Slinde’s team has been working on a vaccine that targets a protein crucial to the lice’s digestion. Other research teams are also exploring peptide-based vaccines, focusing on specific proteins essential to the lice’s survival, reported Salmon Business. One team from the Moredun Research Institute and the University of Stirling is using artificial intelligence to identify these proteins and design an effective vaccine.
In another exciting collaboration, researchers from Scotland, Norway and the Faroe Islands are working on a tool to validate sea lice dispersion models. The project, known as SAVED – Sustainable Aquaculture: Validating Ectoparasite Dispersal (Models) – aims to produce a standardised system that could lead to more accurate predictions of the potential risk to wild fish populations from sea lice.

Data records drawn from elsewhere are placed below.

(** The pipeline of the resource replaces every default one: with audit logs on, the audit
    pipeline is created with the content meant for the plain logs. *)
Theorem custom_pipeline_replaces_all c p data :
  p <> "" ->
  LogPipeline_GetData (LogsCollectionSpec_GetPipeline (MonitoringSpec_GetLogsCollection
    (GetMonitoring (Some c)))) = p ->
  pipeline_content c data = p.
Proof. intros Hp Hc. unfold pipeline_content. rewrite Hc. by rewrite decide_False. Qed.

(** The attempts of an upload share one buffer: after an attempt in which the transport
    read all of it, whatever the outcome, every later attempt sends an empty body. *)
Theorem later_attempts_send_nothing {W} (env : environment W) url contentType b w :
  String.length b <= pa_Read (env (QPostBody url contentType b) w).1 ->
  out_st (exec env (post_pipeline url contentType) b w) = ""
  /\ forall w', out_st (exec env (post_pipeline url contentType) "" w') = ""
       /\ exists answer, out_log (exec env (post_pipeline url contentType) "" w')
                         = [ev (QPostBody url contentType "") answer].
Proof.
  assert (Hu : forall n s, String.length s <= n -> unread n s = "").
  { induction n as [|n IH]; intros [|a s]; cbn; try done; [lia|]. intros Hle. apply IH. lia. }
  assert (Hs : forall b w,
    out_st (exec env (post_pipeline url contentType) b w)
      = unread (pa_Read (env (QPostBody url contentType b) w).1) b
    /\ out_log (exec env (post_pipeline url contentType) b w)
      = [ev (QPostBody url contentType b) (env (QPostBody url contentType b) w).1]).
  { clear. intros b w. unfold post_pipeline, exec, mbind, M_bind. cbn.
    destruct (env (QPostBody url contentType b) w) as [[n r] w1]. cbn.
    destruct r as [[status [text|e|]]|e|]; cbn; try done. }
  intros Hle. split; [rewrite (proj1 (Hs b w)); apply Hu, Hle|]. intros w'.
  destruct (Hs "" w') as [-> ->]. split; [apply Hu; cbn; lia|eauto].
Qed.

(** ** Witnesses *)

#[local] Existing Instances text_json owner_reference simple_retry simple_retry_laws.

(** A monitored cluster with audit logs and a pipeline of its own, and its standalone. *)
Definition monitoring_spec : GreptimeDBStandaloneSpec :=
  mkGreptimeDBStandaloneSpec None (Some (mkServiceSpec "ClusterIP" ∅ ∅ None [])) None 4000 4006 None
    4001 4002 4003 None "" (Some 1%Z) None None None None "" None None None None
    ConfigMergeStrategyInjectedDataFirst false.
Definition monitored_cluster : GreptimeDBCluster :=
  let c := Generator.sample_cluster true in
  let s := gc_Spec c in
  mkGreptimeDBCluster (gc_ObjectMeta c)
    (mkGreptimeDBClusterSpec (cl_Base s) (cl_Frontend s) (cl_Meta s) (cl_Datanode s)
       (cl_DatanodeGroups s) (cl_Flownode s) (cl_FrontendGroups s) (cl_HTTPPort s) (cl_RPCPort s)
       (cl_MySQLPort s) (cl_PostgreSQLPort s) (cl_PrometheusMonitor s) (cl_Version s)
       (cl_Initializer s) (cl_ObjectStorageProvider s) (cl_WALProvider s) (cl_Logging s)
       (Some (mkMonitoringSpec true "7d" (Some monitoring_spec)
                (Some (mkLogsCollectionSpec (Some (mkLogPipeline "custom")))) None))
       (cl_Tracing s) (cl_ConfigMergeStrategy s) (cl_EnableIPv6 s))
    (gc_Status c).

Definition running_standalone : GreptimeDBStandalone :=
  mkGreptimeDBStandalone (meta_of "default" "c-monitor" None ∅) monitoring_spec
    (mkGreptimeDBStandaloneStatus 1 1 "" PhaseRunning [] 0).
Definition monitored_state : CState := mkCState monitored_cluster ∅.
Definition monitored_world : list object := [Object KStandalone running_standalone].

Lemma fake_env_serves : pipelines_served fake_env.
Proof.
  split_and!; [done| |].
  - intros cfg q args w. left. exists []. by split.
  - intros url ct body w. cbn. by eexists _, _.
Qed.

There were mixed fortunes in the land-based sector this month: Norway’s Salmon Evolution delivered a record harvest of around 1,600 tonnes in Q2, Fish Farming Expert reported.
In the US, Atlantic Sapphire harvested 1,150 tonnes in the first quarter of this year and has set a first phase production goal of 9,500 tonnes. In July, though, founder and former CEO Johan Andreassen sold all his shares in the company, along with co-founder Bjorn-Vegard Lovik, reported Intrafish.
In British Columbia, salmon farmers, whose sector is being phased out by Justin Trudeau’s government, are concerned over delays in federal Canada’s transition plans that buy them a little time.
The government’s proposed ban on ocean-based salmon farms in the province by 2029 ‘flies in the face of 10 government studies and a plethora of other research which continue to show that current ocean salmon farms pose no more than minimal risk to wild Pacific stocks’, wrote Fabian Dawson of SeaWestNews.
Against this backdrop, Canada has experienced the greatest worldwide production decline in farmed salmon, falling by 17 per cent compared to the previous year, according to data and analytics specialist Kontali.
In fact, it was a surge in the wild catch that drove up the total global supply of salmonids, including small trout, by seven per cent year-over-year to 5.2 million tonnes in 2023.
The total supply of wild-caught salmonid species amounted to 1.09 million tonnes, a 57 per cent increase, primarily driven by pink salmon, which reached 690,000 tonnes, up 169 per cent.
In contrast, farmed salmonid supply remained relatively stable, with a slight decrease of 0.8 per cent. In the Atlantic salmon sector, harvest volumes decreased for the second consecutive year, dropping by two per cent to 2.79 million tonnes in 2023.